1.- » Pero los films que nacen de tales modelos narrativos industriales son intercambiables: el deber de transparencia prohíbe el secreto y la unicidad de un film. Orson Welles se preguntaba: ¿Para qué trabajar tanto si es para fabricar sueños ajenos? Hay que decir que Welles, al creer a la industria capaz de soñar, daba pruebas de optimismo. Aceptar su postulado equivaldría a confundir el sueño con la mitomanía interesada, la mentira calculada. A pesar de todo, seremos más optimistas que él: aun cuando la industria se perfeccionara (en su tendencia al control de todo), nunca llegaría a ocupar el espacio de incertidumbre ni la polisemia propia a las imágenes; nunca lograría la posibilidad de transmitir un mundo privado en tiempo presente donde radican varios pasados y varios porvenires. Raúl Ruiz: Obra citada, pág. 138

2.- Cineastas y publicidad ¿pololeando con el arte menor? Philippe Rouger. PANTALLA No 2. Enero Febrero 1996. Págs 43-45. Me parece que esta revista, de lamentable poca duración, nos provee de una explicitación y discusión de los problemas del cine nacional, desde la perspectiva de esos auspicios indirectos en que el cine se ha beneficiado de los recursos obtenidos a través de la prosperidad publicitaria. El subtítulo en las portadas es claro: «Arte e industria del cine y la televisión». Su eclectiscismo es representativo de lo que aquí estudiamos.

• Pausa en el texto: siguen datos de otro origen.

(* ===== verification/State.v ===== *)
(** * React state and the world the component runs in

    [AppState] is the state of [App] (src/src/App.jsx lines 7-12), with one
    setter per [useState] hook.  The component's [async] handlers are
    suspended at their [await]s; a suspended handler is a [Task]: where it
    stopped ([Cont], one constructor per [await] of the source) and, once
    the awaited promise has settled, the value ([settled]).  [World] holds
    the React state and everything the component talks to: the wallet
    ([w_eth] is [window.ethereum]), the chain, the pending tasks, the
    registered [NewWave] listeners and the [alert]s shown.

    [set_state] is React's state update: applied while the component is
    mounted, ignored afterwards.  [handler_start] is the footprint shared by
    the synchronous segments that start a handler; [cont_depth] counts the
    [await]s a suspended handler has left. *)

From S2P Require Import Prelude JsNum Wallet Chain.

Local Open Scope Z_scope.

(** ** React state *)

(** [{ address, timestamp, message }] as built at lines 134-138 and
    172-176. *)
Record WaveRecord := mkRecord {
  address : account;
  timestamp : js_date;
  message : string;
}.

#[export] Instance WaveRecord_eq_dec : EqDecision WaveRecord.
Proof. solve_decision. Defined.

(** Lines 7-12. [waves] holds [Number(count)]. *)
Record AppState := mkApp {
  currentAccount : string;
  mining : bool;
  waves : js_number;
  fetchingWaveLength : bool;
  allWaves : list WaveRecord;
  value : string;
}.

Definition app_init : AppState :=
  {| currentAccount := ""; mining := false; waves := JsFinite 0;
     fetchingWaveLength := false; allWaves := []; value := "" |}.

Definition setCurrentAccount (a : string) (s : AppState) : AppState :=
  {| currentAccount := a; mining := mining s; waves := waves s;
     fetchingWaveLength := fetchingWaveLength s; allWaves := allWaves s; value := value s |}.
Definition setMining (b : bool) (s : AppState) : AppState :=
  {| currentAccount := currentAccount s; mining := b; waves := waves s;
     fetchingWaveLength := fetchingWaveLength s; allWaves := allWaves s; value := value s |}.
Definition setWave (n : js_number) (s : AppState) : AppState :=
  {| currentAccount := currentAccount s; mining := mining s; waves := n;
     fetchingWaveLength := fetchingWaveLength s; allWaves := allWaves s; value := value s |}.
Definition setFetchingWaveLength (b : bool) (s : AppState) : AppState :=
  {| currentAccount := currentAccount s; mining := mining s; waves := waves s;
     fetchingWaveLength := b; allWaves := allWaves s; value := value s |}.
Definition setAllWaves (l : list WaveRecord) (s : AppState) : AppState :=
  {| currentAccount := currentAccount s; mining := mining s; waves := waves s;
     fetchingWaveLength := fetchingWaveLength s; allWaves := l; value := value s |}.
Definition setValue (v : string) (s : AppState) : AppState :=
  {| currentAccount := currentAccount s; mining := mining s; waves := waves s;
     fetchingWaveLength := fetchingWaveLength s; allWaves := allWaves s; value := v |}.

(** ** Promises, continuations and the world *)

Inductive js_value :=
| VUndefined
| VBinding (b : Binding)
| VAccounts (accs : list account)
| VTxHandle (id : nat)
| VReceipt
| VWaves (ws : list Contract.Wave)
| VCount (n : Z).

Inductive settled :=
| Fulfilled (v : js_value)
| Rejected (e : js_error).

(** Where each handler is suspended. *)
Inductive Cont :=
| KCheckAccounts          (* checkIfWalletIsConnected, await at line 57 *)
| KConnectAccounts        (* connectWallet, await at line 102 *)
| KWaveSetup (v : string) (* wave, await at line 79; [value] of the clicked render *)
| KWaveSend (v : string)  (* wave, await at line 81 *)
| KWaveWait (id : nat)    (* wave, await at line 83 *)
| KAllSetup               (* getAllWaves, await at line 120 *)
| KAllFetch               (* getAllWaves, await at line 125 *)
| KCountSetup             (* getWaveCount, await at line 29 *)
| KCountFetch             (* getWaveCount, await at line 31 *)
| KSubscribeSetup.        (* the subscription effect, await at line 181 *)

Record Task := mkTask { t_cont : Cont; t_settled : option settled }.

(** A [NewWave] subscription: the index of the next event it receives. *)
Record Listener := mkListener { l_cursor : nat }.

Inductive phase := NotMounted | Mounted | Unmounted.

#[export] Instance phase_eq_dec : EqDecision phase.
Proof. solve_decision. Defined.

#[export] Instance js_value_eq_dec : EqDecision js_value.
Proof. solve_decision. Defined.
#[export] Instance settled_eq_dec : EqDecision settled.
Proof. solve_decision. Defined.
#[export] Instance Cont_eq_dec : EqDecision Cont.
Proof. solve_decision. Defined.
#[export] Instance Task_eq_dec : EqDecision Task.
Proof. solve_decision. Defined.
#[export] Instance Listener_eq_dec : EqDecision Listener.
Proof. solve_decision. Defined.

Record World := mkWorld {
  w_phase : phase;
  w_app : AppState;
  w_eth : option Provider;
  w_chain : Contract.Chain;
  w_tasks : list Task;
  w_listeners : list Listener;
  w_alerts : list string;
}.

Definition init (eth : option Provider) (history : list Contract.Wave) : World :=
  {| w_phase := NotMounted; w_app := app_init; w_eth := eth;
     w_chain := Contract.genesis history; w_tasks := []; w_listeners := [];
     w_alerts := [] |}.

(** A freshly mounted component with wallet [eth] and an empty chain. *)
Definition mounted_world (eth : option Provider) : World :=
  {| w_phase := Mounted; w_app := app_init; w_eth := eth;
     w_chain := Contract.genesis []; w_tasks := []; w_listeners := [];
     w_alerts := [] |}.

Definition set_phase (ph : phase) (w : World) : World :=
  {| w_phase := ph; w_app := w_app w; w_eth := w_eth w; w_chain := w_chain w;
     w_tasks := w_tasks w; w_listeners := w_listeners w; w_alerts := w_alerts w |}.
Definition set_app (s : AppState) (w : World) : World :=
  {| w_phase := w_phase w; w_app := s; w_eth := w_eth w; w_chain := w_chain w;
     w_tasks := w_tasks w; w_listeners := w_listeners w; w_alerts := w_alerts w |}.
Definition set_eth (eth : option Provider) (w : World) : World :=
  {| w_phase := w_phase w; w_app := w_app w; w_eth := eth; w_chain := w_chain w;
     w_tasks := w_tasks w; w_listeners := w_listeners w; w_alerts := w_alerts w |}.
Definition set_chain (c : Contract.Chain) (w : World) : World :=
  {| w_phase := w_phase w; w_app := w_app w; w_eth := w_eth w; w_chain := c;
     w_tasks := w_tasks w; w_listeners := w_listeners w; w_alerts := w_alerts w |}.
Definition set_tasks (ts : list Task) (w : World) : World :=
  {| w_phase := w_phase w; w_app := w_app w; w_eth := w_eth w; w_chain := w_chain w;
     w_tasks := ts; w_listeners := w_listeners w; w_alerts := w_alerts w |}.
Definition set_listeners (ls : list Listener) (w : World) : World :=
  {| w_phase := w_phase w; w_app := w_app w; w_eth := w_eth w; w_chain := w_chain w;
     w_tasks := w_tasks w; w_listeners := ls; w_alerts := w_alerts w |}.

(** A React state update: applied only while the component is mounted. *)
Definition set_state (f : AppState -> AppState) (w : World) : World :=
  match w_phase w with
  | Mounted => set_app (f (w_app w)) w
  | _ => w
  end.

(** Suspend a handler at an [await]. *)
Definition spawn (k : Cont) (s : option settled) (w : World) : World :=
  set_tasks (w_tasks w ++ [mkTask k s]) w.

(** [alert(msg)]. *)
Definition alert (msg : string) (w : World) : World :=
  {| w_phase := w_phase w; w_app := w_app w; w_eth := w_eth w; w_chain := w_chain w;
     w_tasks := w_tasks w; w_listeners := w_listeners w; w_alerts := w_alerts w ++ [msg] |}.

(** The value an awaited [setupContract(...)] settles to. *)
Definition settle_setup (eth : option Provider) : settled :=
  Fulfilled (match setupContract eth with
             | Some b => VBinding b
             | None => VUndefined
             end).

(** ** Footprints: what each piece of the semantics touches *)

Section Footprint.
  Implicit Types (w : World) (f : AppState -> AppState).

Lemma set_state_phase f w : w_phase (set_state f w) = w_phase w.
  Proof. unfold set_state. by case_match. Qed.
Lemma set_state_eth f w : w_eth (set_state f w) = w_eth w.
  Proof. unfold set_state. by case_match. Qed.
Lemma set_state_chain f w : w_chain (set_state f w) = w_chain w.
  Proof. unfold set_state. by case_match. Qed.
Lemma set_state_tasks f w : w_tasks (set_state f w) = w_tasks w.
  Proof. unfold set_state. by case_match. Qed.
Lemma set_state_listeners f w : w_listeners (set_state f w) = w_listeners w.
  Proof. unfold set_state. by case_match. Qed.
Lemma set_state_alerts f w : w_alerts (set_state f w) = w_alerts w.
  Proof. unfold set_state. by case_match. Qed.
Lemma set_state_app f w :
    w_app (set_state f w) = if decide (w_phase w = Mounted) then f (w_app w) else w_app w.
  Proof. unfold set_state. by repeat case_match. Qed.
End Footprint.

#[export] Hint Rewrite set_state_phase set_state_eth set_state_chain set_state_tasks
  set_state_listeners set_state_alerts : wave_simpl.

(** ** Footprint of the synchronous segments that start a handler *)

(** The first [await] of each handler. *)
Definition first_await (k : Cont) : bool :=
  match k with
  | KCheckAccounts | KConnectAccounts | KWaveSetup _ | KAllSetup | KCountSetup
  | KSubscribeSetup => true
  | _ => false
  end.

(** The number of [await]s a handler suspended at [k] still has to pass,
    this one included. *)
Definition cont_depth (k : Cont) : nat :=
  match k with
  | KWaveSetup _ => 3
  | KWaveSend _ | KAllSetup | KCountSetup => 2
  | KCheckAccounts | KConnectAccounts | KWaveWait _ | KAllFetch | KCountFetch
  | KSubscribeSetup => 1
  end.

(** The first [await]s that wait on the wallet ([ethereum.request],
    lines 57 and 102); every other first [await] is on [setupContract],
    an [async] function whose promise has settled by the time the
    synchronous segment ends. *)
Definition awaits_wallet (k : Cont) : bool :=
  match k with KCheckAccounts | KConnectAccounts => true | _ => false end.

(** A new task is stopped at the first [await] of a handler: waiting on
    the wallet, or on the settled promise of [setupContract]. *)
Definition fresh_task (eth : option Provider) (t : Task) : Prop :=
  first_await (t_cont t) = true /\
  t_settled t = if awaits_wallet (t_cont t) then None else Some (settle_setup eth).

(** A handler start leaves the state alone and only suspends new tasks. *)
Definition handler_start (h : World -> World) : Prop :=
  forall w,
    w_phase (h w) = w_phase w /\ w_app (h w) = w_app w /\ w_eth (h w) = w_eth w /\
    w_chain (h w) = w_chain w /\ w_listeners (h w) = w_listeners w /\
    exists l, w_tasks (h w) = w_tasks w ++ l /\ Forall (fresh_task (w_eth w)) l.

Lemma handler_start_compose h1 h2 :
  handler_start h1 -> handler_start h2 -> handler_start (fun w => h2 (h1 w)).
Proof.
  intros H1 H2 w. destruct (H1 w) as (?&?&?&?&?&l1&Ht1&Hf1).
  destruct (H2 (h1 w)) as (?&?&?&?&?&l2&Ht2&Hf2).
  split_and!; try congruence. exists (l1 ++ l2). split.
  - by rewrite Ht2, Ht1, app_assoc.
  - apply Forall_app; split; [done|]. congruence.
Qed.

Ltac start_tac :=
  intros w; repeat case_match; simpl; split_and!; try done;
  first [exists []; by rewrite app_nil_r
        | eexists [_]; split; [done|]; repeat constructor].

3.- Debo esta frase a José Román, en una crítica a Ginger y Fred en ENFOQUE No 7. 1986. Págs 68 y 69: «Está, desde luego, su visión esperpéntica de una Roma empapelada con la grosería publicitaria.» Sin duda, mi disgresión acerca del trato Fellini-publicidad es una lectura, si se quiere, en demasía «personal», pero no obsta al silencio. El silencio, en este caso, me resultaría una simple postergación, una cautela que temería más al ridículo que al error. Tal error, si lo es, podría ser decretado por otra crítica respecto a Ginger y Fred, en ENFOQUE No 6. 1986, escrita por David Vera-Meiggs: «La caricatura va dirigida a la publicidad, presente e insertada violentamente dentro de la narración, a su excesivo erotismo y a las breves imágenes (filmadas en exteriores) de Roma, que resultan obvias en el deseo de crear el contraste entre las montañas de desperdicios y el cartel «Roma limpia»(…) Todo hace espectáculo y en esta óptica Fellini tiene una cierta ambigüedad; critica, muestra, pero al mismo tiempo se fascina con el espectáculo; Giger-Giulietta y Fred-erico-Marcello vuelven cada uno a su casa, satisfechos de haberse encontrado y haber cumplido con los nuevos ritos de la religión contemporánea, como todos hacen. Es posible preguntarse si Fellini no lo habrá hecho también, porque queda en el aire la sospecha de que el filme es perfectamente proyectable en la televisión, a pesar de todo.» (Los subrayados son míos). Pero ¿qué es lo que sugiere Vera-Meiggs?, tal vez, que Fellini no es, ni con mucho, un sufriente ante lo que critica, o que critica y satiriza para resolver una insoportable visión, sino que participa con algún grado más o menos detectable de deleite por el monstruo del espectáculo. De ahí, su arriendo de figura a la publicidad no representaría sino esa parte cómplice, legítima que sería absurdo anatemizar, en cuanto nadie puede pretenderse no conscupiciente. Pero lo que yo quisiera no es desear o exigir la «incorruptibilidad», ni otro tipo de cristianidad al uso, sino la necesidad de no trivializar el desvanecimiento de las posibilidades de sentido a la rebeldía, (resistencia me parece un térrmino demasiado elegante aquí) por mínimas que sean, o desarticuladas que estén por el sistema de la razón cínica.